Would you please repeat the data exactly as given?

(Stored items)
---*---

Lemma sha1_rounds5_fips data t A B C D E array : (t + 4 < 80)%nat -> rolling data t array ->
  exists array', sha1_rounds5 data t (A, B, C, D, E, array) =
    (fold_left (fips1_round data) (seq t 5) (A, B, C, D, E), array') /\
    rolling data (t + 5) array'.
Proof.
  intros Ht Hr. unfold sha1_rounds5.
  replace (t + 1)%nat with (S t) by lia. replace (t + 2)%nat with (S (S t)) by lia.
  replace (t + 3)%nat with (S (S (S t))) by lia. replace (t + 4)%nat with (S (S (S (S t)))) by lia.
  destruct (sha1_T_fips data t A B C D E array ltac:(lia) Hr) as (a1 & -> & H1).
  rewrite Nat.add_1_r in H1. set (T0 := u32 _).
  destruct (sha1_T_fips data (S t) T0 A (rol32 B 30) C D a1 ltac:(lia) H1) as (a2 & -> & H2).
  rewrite Nat.add_1_r in H2. set (T1 := u32 _).
  destruct (sha1_T_fips data (S (S t)) T1 T0 (rol32 A 30) (rol32 B 30) C a2 ltac:(lia) H2) as (a3 & -> & H3).
  rewrite Nat.add_1_r in H3. set (T2 := u32 _).
  destruct (sha1_T_fips data (S (S (S t))) T2 T1 (rol32 T0 30) (rol32 A 30) (rol32 B 30) a3 ltac:(lia) H3)
    as (a4 & -> & H4).
  rewrite Nat.add_1_r in H4. set (T3 := u32 _).
  destruct (sha1_T_fips data (S (S (S (S t)))) T3 T2 (rol32 T1 30) (rol32 T0 30) (rol32 A 30) a4 ltac:(lia) H4)
    as (a5 & -> & H5).
  exists a5. split; [reflexivity|]. by replace (t + 5)%nat with (S (S (S (S t))) + 1)%nat by lia.
Qed.

Lemma sha1_rounds_fips data array r n : (n <= 16)%nat -> length array = 16%nat ->
  exists array', fold_left (fun r i => sha1_rounds5 data (5 * i) r) (seq 0 n) (r, array) =
    (fold_left (fips1_round data) (seq 0 (5 * n)) r, array') /\ rolling data (5 * n) array'.
Proof.
  intros Hn Hl. induction n as [|n IH].
  { exists array. split; [done|]. split; [done|]. lia. }
  destruct IH as (a1 & E & H1); [lia|]. rewrite seq_S, fold_left_app, E. cbn [fold_left].
  destruct (fold_left (fips1_round data) (seq 0 (5 * n)) r) as [[[[A B] C] D] Ev] eqn:Er.
  destruct (sha1_rounds5_fips data (5 * n) A B C D Ev a1 ltac:(lia) H1) as (a2 & E2 & H2).
  exists a2. simpl Nat.add in E2 |- *. rewrite E2.
  replace (5 * S n)%nat with (5 * n + 5)%nat by lia. split; [|done].
  by rewrite seq_app, fold_left_app, Er.
Qed.

(** The rolling, renamed rounds are the ones of the standard. *)
Lemma sha_transform_fips array st data : length array = 16%nat ->
  sha_transform array st data = fips1_compress st data.
Proof.
  intros Hl. unfold sha_transform, fips1_compress.
  destruct (sha1_rounds_fips data array
    (nth 0 st 0, nth 1 st 0, nth 2 st 0, nth 3 st 0, nth 4 st 0) 16 ltac:(lia) Hl) as (a & E & _).
  rewrite E. change (5 * 16)%nat with 80%nat.
  by destruct (fold_left (fips1_round data) (seq 0 80) _) as [[[[? ?] ?] ?] ?].
Qed.

Lemma length_fold1 init msg : length init = 5%nat -> length (sha_fold fips1_compress init msg) = 5%nat.
Proof.
  apply (sha_fold_ind fips1_compress (fun st => length st = 5%nat)).
  intros st b _. unfold fips1_compress.
  by destruct (fold_left (fips1_round b) (seq 0 80) _) as [[[[? ?] ?] ?] ?].
Qed.

Lemma sha1_again_short dn len : 0 <= dn <= len -> short_chunk len -> sha1_again dn len = (dn + 64 <=? len).
Proof. unfold short_chunk, sha1_again. intros. by rewrite u32_small by lia. Qed.

(** A chunk of 2^32 bytes or more: the call does not return. *)
Lemma sha1_update_endless temp sctx data : 2 ^ 32 <= Z.of_nat (length data) -> sha1_update temp sctx data = None.
Proof.
  intros Hd. unfold sha1_update, sha_update. rewrite land_63. pose proof (Z.mod_pos_bound (sc_count sctx) 64 ltac:(lia)).
  rewrite (proj2 (Z.ltb_lt _ _)) by lia. rewrite sha_rounds_endless; [done|].
  intros dn Hdn. unfold sha1_again. pose proof (u32_range (dn + 64)). lia.
Qed.

(** Finishing a context that stands for [msg]. *)
Lemma sha1_finish_inv temp sctx msg :
  length temp = 16%nat -> sha_inv (sha_transform temp) SHA1_H sctx msg ->
  take 5 (sha_finish (sha_transform temp) sha1_again sctx) = sha_fold fips1_compress SHA1_H (sha_pad msg).
Proof.
  intros Ht H. rewrite (sha_finish_spec _ _ sha1_again_short _ _ _ H).
  rewrite (sha_fold_ext _ fips1_compress) by (intros; by apply sha_transform_fips).
  by apply take_ge, Nat.eq_le_incl, length_fold1.
Qed.

(** ** Claims *)

(** Hashing a message in any number of pieces, each short of 2^32 - 64 bytes, returns and
    gives the SHA-1 digest of the whole message as FIPS 180-4 defines it (with the length field
    modulo 2^64), whatever the work space held, and the context is wiped. *)
Theorem sha1_streaming temp sctx ds :
  length temp = 16%nat -> length (sc_buf sctx) = SHA_BLOCK_SIZE -> Forall (fun d => short_chunk (Z.of_nat (length d))) ds ->
  sha1_final temp <$> foldl (fun c d => c ≫= fun c => sha1_update temp c d) (Some (sha1_init sctx)) ds
  = Some (sha1 (mjoin ds), ShaCtx 0 (replicate 5 0) (zeros 64)).
Proof.
  intros Ht Hb Hds. destruct (sha_updates_inv (sha_transform temp) _ sha1_again_short SHA1_H ds Hds (sha1_init sctx) [])
    as (c & E & Hc); [by apply sha_init_inv|]. change (foldl _ _ ds) with (sha_updates (sha_transform temp) sha1_again (sha1_init sctx) ds).
  rewrite E. cbn [fmap option_fmap option_map]. unfold sha1_final, sha1. by rewrite (sha1_finish_inv temp c (mjoin ds) Ht Hc).
Qed.

Lemma sha1_streaming_witness :
  let c := ShaCtx 7 [] (zeros 64) in let temp := replicate 16 5 in
  sha1_final temp <$> (sha1_update temp (sha1_init c) (cstr "ab") ≫= fun c => sha1_update temp c (cstr "c"))
  = Some (sha1 (cstr "abc"), ShaCtx 0 (replicate 5 0) (zeros 64)).
Proof. apply (sha1_streaming (replicate 16 5) (ShaCtx 7 [] (zeros 64)) [cstr "ab"; cstr "c"]); repeat constructor. Defined.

---*---

ANSWER FOR THE TASK:
Lemma sha1_rounds5_fips data t A B C D E array : (t + 4 < 80)%nat -> rolling data t array ->
  exists array', sha1_rounds5 data t (A, B, C, D, E, array) =
    (fold_left (fips1_round data) (seq t 5) (A, B, C, D, E), array') /\
    rolling data (t + 5) array'.
Proof.
  intros Ht Hr. unfold sha1_rounds5.
  replace (t + 1)%nat with (S t) by lia. replace (t + 2)%nat with (S (S t)) by lia.
  replace (t + 3)%nat with (S (S (S t))) by lia. replace (t + 4)%nat with (S (S (S (S t)))) by lia.
  destruct (sha1_T_fips data t A B C D E array ltac:(lia) Hr) as (a1 & -> & H1).
  rewrite Nat.add_1_r in H1. set (T0 := u32 _).
  destruct (sha1_T_fips data (S t) T0 A (rol32 B 30) C D a1 ltac:(lia) H1) as (a2 & -> & H2).
  rewrite Nat.add_1_r in H2. set (T1 := u32 _).
  destruct (sha1_T_fips data (S (S t)) T1 T0 (rol32 A 30) (rol32 B 30) C a2 ltac:(lia) H2) as (a3 & -> & H3).
  rewrite Nat.add_1_r in H3. set (T2 := u32 _).
  destruct (sha1_T_fips data (S (S (S t))) T2 T1 (rol32 T0 30) (rol32 A 30) (rol32 B 30) a3 ltac:(lia) H3)
    as (a4 & -> & H4).
  rewrite Nat.add_1_r in H4. set (T3 := u32 _).
  destruct (sha1_T_fips data (S (S (S (S t)))) T3 T2 (rol32 T1 30) (rol32 T0 30) (rol32 A 30) a4 ltac:(lia) H4)
    as (a5 & -> & H5).
  exists a5. split; [reflexivity|]. by replace (t + 5)%nat with (S (S (S (S t))) + 1)%nat by lia.
Qed.

Lemma sha1_rounds_fips data array r n : (n <= 16)%nat -> length array = 16%nat ->
  exists array', fold_left (fun r i => sha1_rounds5 data (5 * i) r) (seq 0 n) (r, array) =
    (fold_left (fips1_round data) (seq 0 (5 * n)) r, array') /\ rolling data (5 * n) array'.
Proof.
  intros Hn Hl. induction n as [|n IH].
  { exists array. split; [done|]. split; [done|]. lia. }
  destruct IH as (a1 & E & H1); [lia|]. rewrite seq_S, fold_left_app, E. cbn [fold_left].
  destruct (fold_left (fips1_round data) (seq 0 (5 * n)) r) as [[[[A B] C] D] Ev] eqn:Er.
  destruct (sha1_rounds5_fips data (5 * n) A B C D Ev a1 ltac:(lia) H1) as (a2 & E2 & H2).
  exists a2. simpl Nat.add in E2 |- *. rewrite E2.
  replace (5 * S n)%nat with (5 * n + 5)%nat by lia. split; [|done].
  by rewrite seq_app, fold_left_app, Er.
Qed.

(** The rolling, renamed rounds are the ones of the standard. *)
Lemma sha_transform_fips array st data : length array = 16%nat ->
  sha_transform array st data = fips1_compress st data.
Proof.
  intros Hl. unfold sha_transform, fips1_compress.
  destruct (sha1_rounds_fips data array
    (nth 0 st 0, nth 1 st 0, nth 2 st 0, nth 3 st 0, nth 4 st 0) 16 ltac:(lia) Hl) as (a & E & _).
  rewrite E. change (5 * 16)%nat with 80%nat.
  by destruct (fold_left (fips1_round data) (seq 0 80) _) as [[[[? ?] ?] ?] ?].
Qed.

Lemma length_fold1 init msg : length init = 5%nat -> length (sha_fold fips1_compress init msg) = 5%nat.
Proof.
  apply (sha_fold_ind fips1_compress (fun st => length st = 5%nat)).
  intros st b _. unfold fips1_compress.
  by destruct (fold_left (fips1_round b) (seq 0 80) _) as [[[[? ?] ?] ?] ?].
Qed.

Lemma sha1_again_short dn len : 0 <= dn <= len -> short_chunk len -> sha1_again dn len = (dn + 64 <=? len).
Proof. unfold short_chunk, sha1_again. intros. by rewrite u32_small by lia. Qed.

(** A chunk of 2^32 bytes or more: the call does not return. *)
Lemma sha1_update_endless temp sctx data : 2 ^ 32 <= Z.of_nat (length data) -> sha1_update temp sctx data = None.
Proof.
  intros Hd. unfold sha1_update, sha_update. rewrite land_63. pose proof (Z.mod_pos_bound (sc_count sctx) 64 ltac:(lia)).
  rewrite (proj2 (Z.ltb_lt _ _)) by lia. rewrite sha_rounds_endless; [done|].
  intros dn Hdn. unfold sha1_again. pose proof (u32_range (dn + 64)). lia.
Qed.

(** Finishing a context that stands for [msg]. *)
Lemma sha1_finish_inv temp sctx msg :
  length temp = 16%nat -> sha_inv (sha_transform temp) SHA1_H sctx msg ->
  take 5 (sha_finish (sha_transform temp) sha1_again sctx) = sha_fold fips1_compress SHA1_H (sha_pad msg).
Proof.
  intros Ht H. rewrite (sha_finish_spec _ _ sha1_again_short _ _ _ H).
  rewrite (sha_fold_ext _ fips1_compress) by (intros; by apply sha_transform_fips).
  by apply take_ge, Nat.eq_le_incl, length_fold1.
Qed.

(** ** Claims *)

(** Hashing a message in any number of pieces, each short of 2^32 - 64 bytes, returns and
    gives the SHA-1 digest of the whole message as FIPS 180-4 defines it (with the length field
    modulo 2^64), whatever the work space held, and the context is wiped. *)
Theorem sha1_streaming temp sctx ds :
  length temp = 16%nat -> length (sc_buf sctx) = SHA_BLOCK_SIZE -> Forall (fun d => short_chunk (Z.of_nat (length d))) ds ->
  sha1_final temp <$> foldl (fun c d => c ≫= fun c => sha1_update temp c d) (Some (sha1_init sctx)) ds
  = Some (sha1 (mjoin ds), ShaCtx 0 (replicate 5 0) (zeros 64)).
Proof.
  intros Ht Hb Hds. destruct (sha_updates_inv (sha_transform temp) _ sha1_again_short SHA1_H ds Hds (sha1_init sctx) [])
    as (c & E & Hc); [by apply sha_init_inv|]. change (foldl _ _ ds) with (sha_updates (sha_transform temp) sha1_again (sha1_init sctx) ds).
  rewrite E. cbn [fmap option_fmap option_map]. unfold sha1_final, sha1. by rewrite (sha1_finish_inv temp c (mjoin ds) Ht Hc).
Qed.

Lemma sha1_streaming_witness :
  let c := ShaCtx 7 [] (zeros 64) in let temp := replicate 16 5 in
  sha1_final temp <$> (sha1_update temp (sha1_init c) (cstr "ab") ≫= fun c => sha1_update temp c (cstr "c"))
  = Some (sha1 (cstr "abc"), ShaCtx 0 (replicate 5 0) (zeros 64)).
Proof. apply (sha1_streaming (replicate 16 5) (ShaCtx 7 [] (zeros 64)) [cstr "ab"; cstr "c"]); repeat constructor. Defined.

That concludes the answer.